Hyperprolactinemia: Treatment and Diagnosis

Content


This disease
young women, occurring between the ages of 25-40 years, can be observed in 40-50%
of cases of infertility in 10-20% with amenorrhea, often after childbirth or abortion. what
can become a cause of hyperprolactinemia in a young healthy body?
The answer to this question should be sought from specialists: endocrinologists,
gynecologists, mammologists, ophthalmologists and general practitioners.

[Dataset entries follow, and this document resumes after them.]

(** ** Waiters *)
Definition waits_for (after : Z) (g : goroutine) : Prop := match g with Waiting a | WaitLocking a | WaitBlocked a _ => a = after | _ => False end.
Definition waited_ok (after : Z) (g : goroutine) : Prop :=
  match g with Waited a r => a = after /\ (r = Err WaitCancelled \/ exists c, r = Ok c /\ after < sn_version c) | _ => False end.

Lemma newer_found s c after : ss_current s = Some c -> after < sn_version c -> newer_current s after = Some c.
Proof. intros H Hlt. unfold newer_current. rewrite H. by replace (after <? sn_version c) with true by lia. Qed.

Lemma waiter_step after i g s g' s' c : goroutine_step Sum256 i g s = Some (g', s') -> ss_current s = Some c -> after < sn_version c -> waits_for after g -> waits_for after g' \/ waited_ok after g'.
Proof.
  intros Hs Hc Hlt Hw. destruct g; try done; cbn in Hw; subst; cbn [goroutine_step] in Hs.
  - rewrite (newer_found _ _ _ Hc Hlt) in Hs. injection Hs as <- _. right. split; [done|]. right. by exists c.
  - destruct (ss_mu s); [done|]. rewrite (newer_found _ c _ (eq_trans (proj1 (initialized s)) Hc) Hlt) in Hs. injection Hs as <- _. right. split; [done|]. right. by exists c.
  - destruct (is_closed s _); [|done]. injection Hs as <- _. by left.
Qed.

Lemma waiter_kept after i y y' g c : step y y' -> store_Current y = Some c -> after < sn_version c -> sy_goroutines y !! i = Some g -> waits_for after g \/ waited_ok after g ->
  exists g', sy_goroutines y' !! i = Some g' /\ (waits_for after g' \/ waited_ok after g').
Proof.
  intros Hs Hc Hlt Hg Hw. destruct Hs as [j y1 Hr|j a ch Hj|sn|nilc a]; cbn [spawn sy_goroutines]; [| |exists g; split; [by apply lookup_app_l_Some|done]..].
  - apply schedule_goroutine in Hr as (gj & gj' & s' & Hj & Hstep & ->). cbn [sy_goroutines]. destruct (decide (j = i)) as [->|]; [|exists g; by rewrite list_lookup_insert_ne].
    rewrite Hg in Hj. injection Hj as <-. exists gj'. split; [apply list_lookup_insert_eq; by eapply lookup_lt_Some|]. destruct Hw as [Hw|Hw]; [by eapply waiter_step|]. by destruct g.
  - destruct (decide (j = i)) as [->|]; [|exists g; by rewrite list_lookup_insert_ne]. rewrite Hg in Hj. injection Hj as ->. destruct Hw as [Hw|Hw]; [|done]. cbn in Hw. subst.
    eexists. split; [apply list_lookup_insert_eq; by eapply lookup_lt_Some|]. right. split; [done|by left].
Qed.

Lemma holder_runs y j : store_inv y -> ss_mu (sy_store y) = Some j -> is_Some (schedule Sum256 j y).
Proof.
  intros Hinv Hm. destruct (si_holder _ Hinv _ Hm) as (g & Hg & Hl). unfold schedule. rewrite Hg. cbn [mbind option_bind]. destruct g; try done; cbn [goroutine_step].
  - destruct (publish_check _ _) as [[|]|]; by eexists.
  - destruct (close_changed _); by eexists.
Qed.
Lemma token_close_at k rest after state stack outer close start comma :
  (close = 125 /\ start = TokenObjectStart /\ comma = TokenObjectComma) \/ (close = 93 /\ start = TokenArrayStart /\ comma = TokenArrayComma) ->
  skip_spaces rest = close :: after -> state = start \/ state = comma ->
  Token (S k) (position rest state (outer :: stack)) = Some (Delim close, position after (tokenValueEnd outer) stack).
Proof.
  intros Hk Hs Hst. cbn [Token dc_rest dc_state dc_stack]. rewrite Hs.
  destruct Hk as [(-> & -> & ->)|(-> & -> & ->)]; destruct Hst as [-> | ->]; done.
Qed.

(** ** Fuel: every token shortens the input, so the scan of any text ends. *)
Lemma token_shorter k : forall d t d', Token k d = Some (t, d') -> (length (dc_rest d') < length (dc_rest d))%nat.
Proof.
  induction k as [|k IH]; intros d t d' H; [done|]. cbn [Token] in H. destruct (skip_spaces (dc_rest d)) as [|c rest] eqn:E; [done|].
  pose proof (skip_tail_length _ _ _ E) as Hl. unfold token_open, token_close in H.
  assert (forall raw after, read_value (c :: rest) = Some (raw, after) -> (length after < length (dc_rest d))%nat) as Hread.
  { intros raw after Hr. rewrite <- E in Hr. by apply read_skip_length in Hr. }
  repeat match goal with
  | H : (if ?b then _ else _) = Some _ |- _ => destruct b
  | H : match ?x with _ => _ end = Some _ |- _ => destruct x eqn:?; try done
  | H : Token k _ = Some _ |- _ => apply IH in H; cbn [dc_rest] in H; lia
  | H : mbind _ (read_value _) = Some _ |- _ => apply bind_Some in H as ([raw after] & Hr & H); apply Hread in Hr
  | H : mbind _ _ = Some _ |- _ => apply bind_Some in H as (? & ? & H)
  | H : Some _ = Some _ |- _ => injection H as <- <-; cbn [dc_rest]; lia
  end; done.
Qed.
(* ===== verification/ChatRequestTheorems.v ===== *)
(** * Accepted chat requests (src/internal/gateway/chat_request.go, chat_normalize.go)

    The parser admits only what the provider-neutral model admits, so that a client error is
    reported by the parser with its field and never surfaces as an internal error.

    Then: rejected chat requests (src/internal/gateway/chat_request.go). *)
From Stdlib Require Import ZArith Lia Bool Ascii String SpecFloat.
From stdpp Require Import base tactics option list strings gmap fin_maps sets pretty.
From S2P Require Import Prelude Identifiers Unicode Encoding ApiError JSON JSONDecode Catalog Retry Metering Adapter ChatRequest.
(** ** Taking a successful parse apart *)
Ltac parsed_hyps :=
  repeat match goal with
  | H : result_bind _ _ = Ok _ |- _ => let x := fresh "x" in let E := fresh "E" in apply bind_Ok in H as (x & E & H)
  | H : (if _ then _ else Err _) = Ok _ |- _ => let C := fresh "C" in apply ensure_Ok in H as [C H]
  | H : Ok _ = Ok _ |- _ => injection H as H; subst
  | H : Err _ = Ok _ |- _ => discriminate H
  | x : unit |- _ => destruct x
  end.

Lemma problemWithPath_Ok {T : Type} (r : result T requestProblem) path v : problemWithPath r path = Ok v -> r = Ok v.
Proof. by destruct r; simpl; [intros [= ->]|]. Qed.
(* ===== verification/GatewayHandler.v ===== *)
(** * The data-plane handlers (src/internal/gateway/chat_request.go, handler.go, models.go)

    The chat handler from the parsed HTTP request to its answer, with the record it starts,
    the route it selects and the execution it delegates to, and the model list. The
    authenticated principal and the correlation identities come from the request's context.
    A definition that [apierror.MustNew] refuses makes the handler panic.

    Then: every handled request is accounted for. *)
From Stdlib Require Import ZArith Lia Bool Ascii String.
From stdpp Require Import base tactics option list strings gmap.
From S2P Require Import Prelude Identifiers Unicode Encoding ApiError Correlation JSON Catalog RoutePolicy Retry Metering Execution Adapter RouteFilter RouteDecision GatewayOutcome GatewayFailover ChatRequest KeyAuth Postgres JSONDecode ExecutionStore ExecutionTheorems GatewayExecution ChatRequestTheorems.
(** ** Answers *)
Inductive http_answer :=
| Problem (status : Z) (detail : ErrorDetail) (retryAfter : option Z) (allow : string)
| Completion (response : chatCompletionResponse)
| Panicked.

(** [apierror.WriteHTTP] of an error without a public error, and of a constructed one. *)
Definition write_internal (requestID : string) : http_answer :=
  let '(status, detail, retryAfter) := WriteHTTP None requestID "gateway_error" in Problem status detail retryAfter "".
Definition write_error (allow : string) (requestID : string) (e : option ErrorDefinition) : http_answer :=
  match e with
  | Some d => let '(status, detail, retryAfter) := WriteHTTP (Some d) requestID "gateway_error" in Problem status detail retryAfter allow
  | None => Panicked
  end.

(** ** The request's context *)
Record RequestContext := { cx_principal : option Principal; cx_correlation : option CorrelationFields }.
Definition cx_RequestID (cx : RequestContext) : string := match cx_correlation cx with Some f => cf_RequestID f | None => "" end.

(** ** The recorder's intake, next to the services of the execution *)
Class Intake (W : Type) := {
  in_StartRequest : W -> StartRequest -> W * result GatewayRequest exec_error;
  in_MarkRouting : W -> GatewayRequest -> W * result GatewayRequest exec_error }.

(** Which dependencies the handler was given; a decision recorder comes with the recorder. *)
Record ChatHandler := { hd_selector : bool; hd_executor : bool; hd_recorder : bool; hd_failover : option Failover }.

(** [NewHandler] and the executable constructors. *)
Definition NewHandler (selectors : list bool) : option ChatHandler :=
  match selectors with
  | [] => Some {| hd_selector := false; hd_executor := false; hd_recorder := false; hd_failover := None |}
  | [given] => if given then Some {| hd_selector := true; hd_executor := false; hd_recorder := false; hd_failover := None |} else None
  | _ => None
  end.
Definition newExecutableHandlerWithFailover (selector executor recorder decisionRecorder : bool) (options : ChatFailoverOptions) (estimator : bool) : option ChatHandler :=
  if selector && executor && recorder && decisionRecorder && ChatFailoverOptions_Validate options then
    Some {| hd_selector := true; hd_executor := true; hd_recorder := true; hd_failover := Some {| fv_options := options; fv_estimator := estimator |} |}
  else None.

Definition zero_request : GatewayRequest :=
  {| gr_ID := ""; gr_TenantID := ""; gr_ProjectID := ""; gr_VirtualKeyID := ""; gr_LogicalModel := ""; gr_TraceID := ""; gr_SpanID := "";
     gr_Status := RequestStatusOther ""; gr_AttemptCount := 0; gr_StartedAt := 0; gr_EndedAt := None; gr_EndReason := ""; gr_Version := 0; gr_UpdatedAt := 0 |}.

Definition methodError : option ErrorDefinition :=
  publicError (newRequestProblem 405 "METHOD_NOT_ALLOWED" "The HTTP method is not allowed for this resource" "").
Definition notImplemented : option ErrorDefinition :=
  MustNew (gateway_definition 501 "CHAT_EXECUTION_NOT_IMPLEMENTED" "Chat execution is not implemented yet" "gateway_error" "" false 0).
Definition streamingNotImplemented : option ErrorDefinition :=
  MustNew (gateway_definition 501 "CHAT_STREAMING_NOT_IMPLEMENTED" "Streaming chat execution is not implemented yet" "gateway_error" "" false 0).

Section Handler.
Context {W : Type} `{!Services W} `{!Intake W} (ParseMediaType : string -> option string) (h : ChatHandler).

(** ** Recording (execution_record.go) *)
Definition start_request (p : Principal) (f : CorrelationFields) (n : normalizedChatRequest) : StartRequest :=
  {| start_ID := cf_RequestID f; start_TenantID := pr_TenantID p; start_ProjectID := pr_ProjectID p; start_VirtualKeyID := pr_VirtualKeyID p;
     start_LogicalModel := req_LogicalModel (nq_ProviderRequest n); start_TraceID := cf_TraceID f; start_SpanID := cf_SpanID f |}.

Definition startExecutionRecord (w : W) (cx : RequestContext) (n : normalizedChatRequest) : W * result GatewayRequest exec_error :=
  match cx_principal cx, cx_correlation cx with
  | Some p, Some f => in_StartRequest w (start_request p f n)
  | _, _ => (w, Err ErrExecInvalid)
  end.

(** [finalizeRequestFailure] under the request's own context: the error and the two facts
    that [errors.Is] finds in it. *)
Definition finalize_request (w : W) (request : GatewayRequest) (cancelled noCandidate : bool) (e : option ErrorDefinition) : W * option ErrorDefinition :=
  let '(status, reason) :=
    if cancelled || bool_decide (sv_parent w = Some Canceled) then (RequestCancelled, "client_cancelled"%string)
    else (RequestFailed, if noCandidate then "model_unavailable"%string else "routing_failed"%string) in
  let '(w, r) := sv_FailRequest w request status reason in
  (w, match r with Ok _ => e | Err _ => executionRecordPublicError end).

(** The same when there may be no recorder. *)
Definition finalize_if_recorded (w : W) (request : GatewayRequest) (cancelled noCandidate : bool) (e : option ErrorDefinition) : W * option ErrorDefinition :=
  if hd_recorder h then finalize_request w request cancelled noCandidate e else (w, e).

(** ** Routes *)
Definition routeSelectionRequest (cx : RequestContext) (n : normalizedChatRequest) : result SelectionRequest (option ErrorDefinition) :=
  match cx_principal cx with
  | Some p =>
      Ok {| sel_Access := {| access_TenantID := pr_TenantID p; access_ProjectID := pr_ProjectID p; KeyAllowedModels := pr_AllowedModels p |};
            sel_Request := nq_ProviderRequest n; ExcludedDeploymentIDs := [] |}
  | None => Err routeUnavailable
  end.

(** A failed selection as the error it becomes, with what [errors.Is] finds in it. *)
Record route_failure := { rf_public : option ErrorDefinition; rf_cancelled : bool; rf_noCandidate : bool }.
Definition plain_failure (e : option ErrorDefinition) : route_failure := {| rf_public := e; rf_cancelled := false; rf_noCandidate := false |}.
Definition selection_failure (e : select_error) : route_failure :=
  {| rf_public := routeSelectionPublicError e; rf_cancelled := select_cancelled e; rf_noCandidate := no_candidate e |}.

Definition selectInitialRoute (w : W) (cx : RequestContext) (n : normalizedChatRequest) : W * result Selection route_failure :=
  if negb (hd_selector h) then (w, Err (plain_failure routeUnavailable))
  else match routeSelectionRequest cx n with
       | Err e => (w, Err (plain_failure e))
       | Ok request =>
           let '(w, r) := sv_Select w request in
           (w, match r with Ok s => Ok s | Err f => Err (selection_failure (SelectionFailed f)) end)
       end.

(** ** Without an executor: the route is selected and the request refused *)
Definition select_only (w : W) (cx : RequestContext) (requestID : string) (n : normalizedChatRequest) (recorded : GatewayRequest) : W * http_answer :=
  let '(w, r) := selectInitialRoute w cx n in
  match r with
  | Err f => let '(w, e) := finalize_if_recorded w recorded (rf_cancelled f) (rf_noCandidate f) (rf_public f) in (w, write_error "" requestID e)
  | Ok _ =>
      if hd_recorder h then
        let '(w, r) := sv_FailRequest w recorded RequestFailed "execution_not_implemented" in
        (w, write_error "" requestID (match r with Ok _ => notImplemented | Err _ => executionRecordPublicError end))
      else (w, write_error "" requestID notImplemented)
  end.

(** ** Streaming: the route is selected and recorded, and the request refused *)
Definition stream_refused (w : W) (requestID : string) (recorded : GatewayRequest) : W * http_answer :=
  if hd_recorder h then
    let '(w, r) := sv_FailRequest w recorded RequestFailed "streaming_not_implemented" in
    (w, write_error "" requestID (match r with Ok _ => streamingNotImplemented | Err _ => executionRecordPublicError end))
  else (w, write_error "" requestID streamingNotImplemented).

Definition stream_route_failed (w : W) (requestID : string) (recorded : GatewayRequest) (e : select_error) : W * http_answer :=
  if hd_recorder h then
    match e with
    | DecisionNotRecorded =>
        let '(w, _) := sv_FailRequest w recorded RequestFailed "route_decision_record_unavailable" in (w, write_error "" requestID executionRecordPublicError)
    | _ =>
        let '(w, e) := finalize_request w recorded (select_cancelled e) (no_candidate e) (routeSelectionPublicError e) in (w, write_error "" requestID e)
    end
  else (w, write_internal requestID).

Definition stream_request (w : W) (cx : RequestContext) (requestID : string) (n : normalizedChatRequest) (recorded : GatewayRequest) : W * http_answer :=
  match routeSelectionRequest cx n with
  | Err e =>
      let '(w, e) := if hd_recorder h then finalize_request w recorded false false routeUnavailable else (w, e) in (w, write_error "" requestID e)
  | Ok request =>
      if negb (hd_selector h && hd_recorder h) then stream_route_failed w requestID recorded SelectInvalid
      else
        let '(w, r) := selectAndRecordRoute w (gr_ID recorded) (gr_AttemptCount recorded + 1) request None in
        match r with
        | Err e => stream_route_failed w requestID recorded e
        | Ok _ => stream_refused w requestID recorded
        end
  end.

(** ** Execution; [deadline] is the one of the execution context. *)
Definition execute_request (w : W) (deadline : Time) (cx : RequestContext) (requestID : string) (n : normalizedChatRequest) (recorded : GatewayRequest) : W * http_answer :=
  match routeSelectionRequest cx n with
  | Err e => let '(w, e) := finalize_if_recorded w recorded false false e in (w, write_error "" requestID e)
  | Ok request =>
      match hd_failover h with
      | None => (w, write_error "" requestID (chatExecutionPublicError FailoverInvalid))
      | Some fv =>
          match Failover_Execute fv (Z.to_nat (fo_MaximumAttempts (fv_options fv))) w deadline request recorded (nq_ProviderRequest n) requestID with
          | (w, Some (Ok response)) => (w, Completion response)
          | (w, Some (Err e)) => (w, write_error "" requestID (chatExecutionPublicError e))
          | (w, None) => (w, Panicked)
          end
      end
  end.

The causes can be divided into
4 groups.

Hyperprolactinemia: Treatment and Diagnosis
  • The first group of causes of hyperprolactinemia in women should include chronic infectious diseases of the brain, such as
    meningitis, encephalitis, as well as traumatic injuries, which have a negative
    effects on the hypothalamus.
  • The second group is characterized by impaired
    pituitary functions in connection with the occurrence of tumors of various etiologies,
    syndrome of "empty sella" in which the X-ray diagnostics provides
    picture of degenerative changes in the pituitary gland.
  • In some cases, the overproduction of prolactin
    provokes hypothyroidism - low thyroid function syndrome
    Polycystic ovarian hormone dependent pathology of genitals - myoma
    uterus, endometriosis and chronic hepatitis, herpes zoster or progressive
    renal insufficiency.
  • Often young women are different unreserved
    affection to the reception of various drugs having a side
    effect as an increase in prolactin levels, it is the fourth group of reasons -
    contraceptives, antidepressants, drugs with a high content of estrogen.


Features women with hyperprolactinemia

before
all, it should be noted that the outwardly women do not differ from gipeprolaktinemiey
from healthy peers. The symptoms of the disease manifest themselves in the form of:

  • menstrual cycle - lack of
    luteal phase, lack of ovulation, oligomenorrhea, amenorrhea;
  • infertility;
  • Galactorrhea - abnormal discharge of milk from nursing infants
    glands;
  • frigidity and decreased libido;
  • hirsutism - hair growth in male pattern;
  • Acne - inflammation of the sebaceous glands;
  • metabolic and metabolic problems - osteoporosis,
    obesity, hyperinsulinemia, various psycho-emotional disorders.

Besides
allocated primary symptoms of hyperprolactinemia, when the fore
perform all of the above symptoms. As the process progresses
joins hypoplasia of the genital organs, marked them dry with difficulty
sexual intercourse, lack of orgasm, hypertrichosis. Clinical manifestations of secondary
hyperprolactinemia defined symptoms of the underlying disease.

Diagnosis of hyperprolactinemia
carried out in stages:

  • a blood test for prolactin and hormones;
  • X-rays of the skull in the "sella";
  • CT and MRI of the brain.

differential
with the syndrome diagnosis
hyperprolactinemia in women involves identifying:

  • adenoma
    pituitary;
  • prolactinoma;
  • tumor
    parasellyarnoy area;
  • bronchogenic
    cancer;
  • syndrome
    Polycystic ovary;
  • chronic
    diseases of the pelvic organs;
  • physiological
    or pharmacologically conditioned form of the disease;
  • first
    hypothyroidism;
  • cirrhosis
    liver;
  • chronic
    renal failure.


hyperprolactinemia syndrome
among women

Hyperprolactinemia: Treatment and Diagnosis

Treatment
hyperprolactinemia is usually done with the therapeutic methods
using drugs, normalizing prolactin in the blood and
reducing menstrual cycle with regard to the shape and condition of the disease
women:

  • infertility and functional
    hyperprolactinemia;
  • infertility and mikroprolaktinoma;
  • pituitary tumor;
  • gipeprolaktinemii secondary form.

Therapy
this syndrome is carried out strictly according to the testimony of dopamine stimulants
receptors and hormones. When the form of iatrogenic disease treatment
is cancellation of drugs or other harmful factors.

Surgical
intervention is rarely used, usually on the basis of recommendations of an ophthalmologist
with a significant abuse visual acuity and in the case where the effect is attained
of therapeutic treatment. Additional radiation therapy is indicated in connection with
hypothyroidism, or renal insufficiency.